The Data Protection Policy of Fundación BcD is based on the principle of proactive liability, according to which the data controller is liable for compliance with the regulatory and jurisprudential framework which governs this Policy, and is capable of demonstrating it before the competent control authorities.

In this respect, the data controller shall be governed by the following principles, which must serve as a guideline and framework of reference for all of its personnel in the processing of personal data:

• Data protection from design: the data controller shall apply, both at the time of determining the processing means and at the time of the actual processing, appropriate technical and organizational measures, such as pseudonymization, conceived to effectively apply the principles of data protection, such as the minimization of data, and to integrate the necessary guarantees into the processing.
• Data protection by default: the data controller shall apply the appropriate technical and organizational measures with a view to guaranteeing that, by default, only the personal data which are necessary for each of the specific purposes of the processing shall be subject to processing.
• Data protection in the life cycle of the information: the measures which guarantee the protection of the personal data shall be applicable throughout the entire life cycle of the information.
• Lawfulness, fairness and transparency: the personal data shall be processed in a lawful, fair and transparent manner in relation to the individual.
• Limitation of the purpose: the personal data shall be collected for specific, explicit and legitimate purposes, and shall not be processed subsequently in a manner incompatible with these purposes.
• Minimization of data: the personal data shall be adequate, relevant and limited to that necessary in relation to the purposes for which they are processed.
• Accuracy: the personal data shall be accurate and, if necessary, updated; all reasonable measures shall be adopted to ensure the deletion or rectification without delay of the personal data which are inaccurate in relation to the purposes for which they are processed.
• Limitation of the storage time limit: the personal data shall be maintained in such a way that allows the identification of the individuals for no more time than that necessary for the purposes of the processing of the personal data.
• Integrity and confidentiality: the personal data shall be processed in such a way that adequate security of the personal data is guaranteed, including protection against unauthorized or illegal processing and against their loss, destruction or accidental damage, by applying appropriate technical or organizational measures.
• Information and training: one of the keys to guaranteeing the protection of personal data is the training and information which are provided to the personnel involved in their processing.
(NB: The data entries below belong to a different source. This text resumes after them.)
Lemma dump_ring sm l :
  is_ring sm l -> ds_initialized sm = true -> Forall (fun t => tr_timestamp t <> 0) l ->
  DiagState_DumpTransitionHistory sm = take MAX_TRANSITION_HISTORY (reverse l).
Proof.
  intros (Hi & Hl & Hr) Hin Hts. unfold DiagState_DumpTransitionHistory. rewrite Hin. simpl negb.
  assert (Hrev : Forall (fun t => tr_timestamp t <> 0) (reverse l)) by (by apply Forall_reverse).
  revert Hr Hrev. generalize (reverse l) as r. intros r Hr Hrev.
  transitivity (omap (fun i => r !! i) (seq 0 MAX_TRANSITION_HISTORY)).
  - apply list_omap_ext, Forall_Forall2_diag, Forall_forall. intros i [_ Hlt]%elem_of_seq.
    fold (ring_index (history_index sm) i). rewrite Hr by lia. simpl.
    destruct (r !! i) as [t|] eqn:E; simpl; [|done].
    rewrite Forall_lookup in Hrev. specialize (Hrev _ _ E). by rewrite (proj2 (Z.eqb_neq _ _) Hrev).
  - clear. generalize MAX_TRANSITION_HISTORY as n. revert r.
    assert (H : forall n k (r : list DiagStateTransition),
      omap (fun i => r !! i) (seq k n) = take n (drop k r)).
    { induction n as [|n IH]; intros k r; simpl; [done|]. rewrite IH.
      destruct (r !! k) as [t|] eqn:E; [by rewrite (drop_S _ _ _ E)|].
      apply lookup_ge_None in E. by rewrite !drop_ge, !take_nil by lia. }
    intros r n. by rewrite H, drop_0.
Qed.

(** ** Runs of events *)

(** The moves of the machine, one by one: state, event, next state.  What is not
    listed is ignored. *)
Definition moves : list (Z * DiagStateEvent * Z) :=
  [ (STATE_UNINIT, STATE_EVENT_INIT, STATE_IDLE);
    (STATE_IDLE, STATE_EVENT_SESSION_START, STATE_SESSION_STARTING);
    (STATE_IDLE, STATE_EVENT_SECURITY_ACCESS, STATE_SECURITY_PENDING);
    (STATE_IDLE, STATE_EVENT_ERROR, STATE_ERROR);
    (STATE_IDLE, STATE_EVENT_DEINIT, STATE_UNINIT);
    (STATE_SESSION_STARTING, STATE_EVENT_MESSAGE_RECEIVED, STATE_SESSION_ACTIVE);
    (STATE_SESSION_STARTING, STATE_EVENT_TIMEOUT, STATE_ERROR);
    (STATE_SESSION_STARTING, STATE_EVENT_ERROR, STATE_ERROR);
    (STATE_SESSION_ACTIVE, STATE_EVENT_SESSION_END, STATE_SESSION_ENDING);
    (STATE_SESSION_ACTIVE, STATE_EVENT_TIMEOUT, STATE_SESSION_ENDING);
    (STATE_SESSION_ACTIVE, STATE_EVENT_SECURITY_ACCESS, STATE_SECURITY_PENDING);
    (STATE_SESSION_ACTIVE, STATE_EVENT_ERROR, STATE_ERROR);
    (STATE_SECURITY_PENDING, STATE_EVENT_MESSAGE_RECEIVED, STATE_SECURITY_ACTIVE);
    (STATE_SECURITY_PENDING, STATE_EVENT_TIMEOUT, STATE_IDLE);
    (STATE_SECURITY_PENDING, STATE_EVENT_ERROR, STATE_ERROR);
    (STATE_ERROR, STATE_EVENT_RESET, STATE_IDLE) ].
Definition move (cur : Z) (e : DiagStateEvent) : Z :=
  match List.find (fun x => bool_decide (x.1 = (cur, e))) moves with
  | Some x => x.2
  | None => cur
  end.

Lemma next_builtin_moves cur e : next_builtin cur e = move cur e.
Proof.
  unfold next_builtin.
  repeat match goal with |- context [cur =? ?k] => destruct (Z.eqb_spec cur k) as [->|?];
    [by destruct e|] end.
  unfold move.
  destruct (List.find _ moves) as [x|] eqn:Hx; [|done]. apply find_some in Hx as [Hx Heq%bool_decide_eq_true].
  repeat (destruct Hx as [<-|Hx]; [injection Heq; intros; congruence|]). done.
Qed.

(** What a sequence of timed events does to the abstract state. *)
Definition step_state (validate : Z -> Z -> Z) (cur : Z) (e : DiagStateEvent) : Z :=
  let n := move cur e in
  if validate cur n =? STATE_RESULT_OK then n else cur.

Record Stimulus := mkStimulus { st_clock : Timeval; st_event : DiagStateEvent; st_data : Z }.

Fixpoint transitions (validate : Z -> Z -> Z) (stamp : Timeval -> Z) (cur : Z) (l : list Stimulus)
  : list DiagStateTransition :=
  match l with
  | [] => []
  | x :: l =>
      let n := step_state validate cur (st_event x) in
      (if n =? cur then [] else [mkTransition cur n (st_event x) (stamp (st_clock x)) (st_data x)])
      ++ transitions validate stamp n l
  end.
Definition final_state (validate : Z -> Z -> Z) (cur : Z) (l : list Stimulus) : Z :=
  foldl (fun c x => step_state validate c (st_event x)) cur l.

Lemma transitions_stamped v stamp cur l :
  Forall (fun x => stamp (st_clock x) <> 0) l ->
  Forall (fun t => tr_timestamp t <> 0) (transitions v stamp cur l).
Proof.
  intros Hl. revert cur. induction Hl as [|x l Hx _ IH]; intros cur; simpl; [constructor|].
  destruct (step_state _ _ _ =? cur); simpl; [apply IH|by constructor; [|apply IH]].
Qed.

(** The notifications among the calls. *)
Definition is_note (c : Call) : bool := let '(call f _) := c in bool_decide (f = "state"%string).
Definition notes (tr : list Call) : list Call := filter (fun c => is_note c = true) tr.

Lemma notes_app a b : notes (a ++ b) = notes a ++ notes b.
Proof. apply filter_app. Qed.
Lemma notes_told t l : notes (told t <$> l) = told t <$> l.
Proof.
  induction l as [|c l IH]; [done|]. unfold notes in *. simpl.
  rewrite filter_cons, decide_True by done. by f_equal.
Qed.

Lemma next_builtin_builtin cur e :
  cur < STATE_CUSTOM_START -> next_builtin cur e < STATE_CUSTOM_START.
Proof.
  intros Hc. unfold next_builtin.
  repeat match goal with |- context [if ?b then _ else _] => destruct b end;
    destruct e; unfold STATE_CUSTOM_START in *; try done; lia.
Qed.

Section run.
Context (run_handler : Z -> DiagStateEvent -> Z -> M DS Z).
Context (validate_transition : Z -> Z -> Z).
Context (DiagTimer_GetTimestamp : Timers -> Z).
(** The timestamp function reads the clock and nothing else. *)
Context (stamp : Timeval -> Z) (Hstamp : forall t, DiagTimer_GetTimestamp t = stamp (clock t)).

Fixpoint run_events (l : list Stimulus) : M DS unit :=
  match l with
  | [] => mret tt
  | x :: l =>
      modify (fun s => s <| ds_timers ::= fun t => t <| clock := st_clock x |> |>);;
      DiagState_HandleEvent log_state run_handler validate_transition DiagTimer_GetTimestamp
        (st_event x) (st_data x);;
      run_events l
  end.

(** Ready for [n] more transitions. *)
Definition ready (n : nat) (s : DS) : Prop :=
  sm_wf (state_machine s) /\ ds_initialized (state_machine s) = true /\
  transition_in_progress (state_machine s) = false /\
  current_state (state_machine s) < STATE_CUSTOM_START /\
  wf (ds_timers s) /\ below_next (ds_timers s) /\
  (size (timer_map (ds_timers s)) < MAX_TIMERS)%nat /\
  next_id (timer_mgr (ds_timers s)) + Z.of_nat n < 2 ^ 32.

Lemma below_next_fresh t : below_next t -> timer_map t !! next_id (timer_mgr t) = None.
Proof.
  intros Hb. destruct (timer_map t !! _) as [x|] eqn:E; [|done].
  specialize (Hb _ _ E). simpl in Hb. lia.
Qed.

Lemma event_step x n s m l :
  ready (S n) s -> is_ring (state_machine s) l ->
  let cur := current_state (state_machine s) in
  let t := transitions validate_transition stamp cur [x] in
  wp (modify (fun s => s <| ds_timers ::= fun t => t <| clock := st_clock x |> |>);;
      DiagState_HandleEvent log_state run_handler validate_transition DiagTimer_GetTimestamp
        (st_event x) (st_data x)) (fun _ s' m' =>
    ready n s' /\ is_ring (state_machine s') (l ++ t) /\
    current_state (state_machine s') = step_state validate_transition cur (st_event x) /\
    callbacks (state_machine s') = callbacks (state_machine s) /\
    notes (trace m') = notes (trace m) ++
      concat ((fun t => told t <$> used (callbacks (state_machine s))) <$> t) /\
    timer_map (ds_timers s') = timer_map (ds_timers s)) s m.
Proof.
  intros (Hw & Hi & Hp & Hc & Hwt & Hb & Hsz & Hn) Hr cur t.
  apply wp_bind, wp_modify. set (s1 := s <| ds_timers ::= _ |>).
  assert (Hready : timers_ready (ds_timers s1)) by (split; [exact Hwt|exact (below_next_fresh _ Hb)]).
  eapply wp_mono; [by apply (handle_event_wp _ _ _ _ _ s1)|]. simpl. fold cur.
  intros r s' m'. rewrite Hstamp. unfold t, transitions, step_state. rewrite <- next_builtin_moves.
  destruct (Z.eqb_spec (next_builtin cur (st_event x)) cur) as [He|He].
  { intros (_ & -> & ->). rewrite He. replace (if _ =? _ then cur else cur) with cur
      by (by destruct (_ =? _)). rewrite Z.eqb_refl, !app_nil_r.
    split_and!; try done. split_and!; try done. simpl. lia. }
  destruct (Z.eqb_spec (validate_transition cur (next_builtin cur (st_event x))) STATE_RESULT_OK) as [Hv|Hv];
    simpl.
  2: { intros (_ & -> & ->). rewrite Z.eqb_refl, notes_app. simpl. rewrite !app_nil_r.
       split_and!; try done. split_and!; try done. simpl. lia. }
  change (timer_map (mkTimers (timer_mgr (ds_timers s)) (st_clock x))) with (timer_map (ds_timers s)).
  rewrite (proj2 (Nat.eqb_neq _ _)) by lia.
  intros (_ & Hsm & Htr & Hw' & Hm' & _ & Hnx).
  rewrite (proj2 (Z.eqb_neq _ _) He). simpl. rewrite app_nil_r.
  assert (Hnx' : next_id (timer_mgr (ds_timers s')) = next_id (timer_mgr (ds_timers s)) + 1).
  { rewrite Hnx. destruct Hwt as (_ & _ & [? ?] & _). unfold id_after.
    rewrite u32_small by (unfold is_u32; lia).
    by rewrite (proj2 (Z.eqb_neq _ _)) by lia. }
  split_and!; try done.
  - unfold ready. rewrite Hsm. split_and!; try done.
    + by apply moved_wf.
    + by apply next_builtin_builtin.
    + unfold below_next. rewrite Hm', Hnx'. eapply map_Forall_impl; [exact Hb|]. simpl. lia.
    + by rewrite Hm'.
    + rewrite Hnx'. lia.
  - rewrite Hsm. by apply is_ring_record.
  - by rewrite Hsm.
  - by rewrite Hsm.
  - rewrite Htr, notes_app, notes_told. done.
Qed.

Lemma events_run l n s m past :
  ready (length l + n) s -> is_ring (state_machine s) past ->
  let cur := current_state (state_machine s) in
  let ts := transitions validate_transition stamp cur l in
  wp (run_events l) (fun _ s' m' =>
    ready n s' /\ is_ring (state_machine s') (past ++ ts) /\
    current_state (state_machine s') = final_state validate_transition cur l /\
    notes (trace m') = notes (trace m) ++
      concat ((fun t => told t <$> used (callbacks (state_machine s))) <$> ts) /\
    timer_map (ds_timers s') = timer_map (ds_timers s)) s m.
Proof.
  revert s m past. induction l as [|x l IH]; intros s m past Hrd Hr cur ts; cbn [run_events].
  { apply wp_ret. simpl. by rewrite !app_nil_r. }
  apply wp_bind_assoc, wp_bind. eapply wp_mono; [by apply (event_step x (length l + n) s m past)|].
  intros _ s1 m1 (Hrd1 & Hr1 & Hc1 & Hcb1 & Htr1 & Hm1).
  eapply wp_mono; [apply (IH s1 m1 _ Hrd1 Hr1)|].
  intros _ s2 m2 (? & Hr2 & Hc2 & Htr2 & Hm2). unfold ts, cur. cbn [transitions].
  rewrite Hc1 in *. split_and!; [done|..].
  - revert Hr2. cbn [transitions]. rewrite app_nil_r, <- app_assoc. done.
  - by rewrite Hc2.
  - rewrite Htr2, Htr1, Hcb1. cbn [transitions].
    rewrite app_nil_r, fmap_app, concat_app, <- app_assoc. done.
  - congruence.
Qed.
End run.

(** ** Registration *)

Lemma find_callback sm cb :
  sm_wf sm -> cb <> 0 ->
  match find_idx (fun c => cb_callback c =? cb) (callback_count sm) (callbacks sm) with
  | Some i => exists c, callbacks sm !! i = Some c /\ cb_active c = true /\ cb_callback c = cb /\
                (i < callback_count sm)%nat
  | None => callback_map sm !! cb = None
  end.
Proof.
  intros (_ & _ & Hl & Hc & Hf & Hok & Hu & _) Hcb. rewrite Forall_lookup in Hok.
  destruct (find_idx _ _ _) as [i|] eqn:E.
  - apply find_idx_Some in E as (c & Hc' & Hi & He & _). tests. exists c.
    destruct (Hok _ _ Hc') as [->|[Ha _]]; [done|]. by split_and!.
  - apply find_idx_None in E. rewrite Forall_lookup in E.
    destruct (callback_map sm !! cb) as [c|] eqn:Em; [|done].
    apply slot_map_inv in Em as (i & Hi & Ha & Hk); [|done].
    specialize (E i c). rewrite lookup_take_Some in E.
    assert (i < callback_count sm)%nat by (by eapply free_from_used).
    specialize (E (conj Hi ltac:(done))). simpl in *. tests. congruence.
Qed.

(** Writing a slot below the count or at it. *)
Lemma callbacks_put sm i c n :
  sm_wf sm -> (i < n)%nat -> (callback_count sm <= n <= MAX_STATE_CALLBACKS)%nat ->
  cb_active c = true -> cb_callback c <> 0 -> slots_uniq (<[i := c]> (callbacks sm)) ->
  sm_wf (sm <| callbacks ::= <[i := c]> |> <| callback_count := n |>).
Proof.
  intros (? & ? & Hl & Hc & Hf & Hok & Hu & Hrest) Hi Hn Ha Hne Hu'. unfold sm_wf; simpl.
  rewrite length_insert. split_and!; try done; try lia; try apply Hrest.
  - apply free_from_insert; [by left|]. eapply free_from_mono; [|done]. lia.
  - apply Forall_insert; [done|]. by right.
Qed.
During the life cycle of the information, all of the personnel with access to the data shall be conveniently trained and informed about their obligations in relation to compliance with data protection regulations.

The Data Protection Policy of Fundación BcD is communicated to all of the personnel of the data controller and made available to all of the interested parties.

Consequently, this Data Protection Policy involves all of the personnel of the data controller, who must know it and accept it, identifying with it, each member being responsible for applying it and for checking the data protection rules applicable to their activity, and for identifying and contributing the improvement opportunities that they consider to be appropriate with the aim of achieving excellence in relation to its fulfilment.

This Policy shall be revised by the Management / Governing Body of Fundación BcD, however many times it is considered necessary, in order to adapt it, at all times, to the personal data protection provisions in force.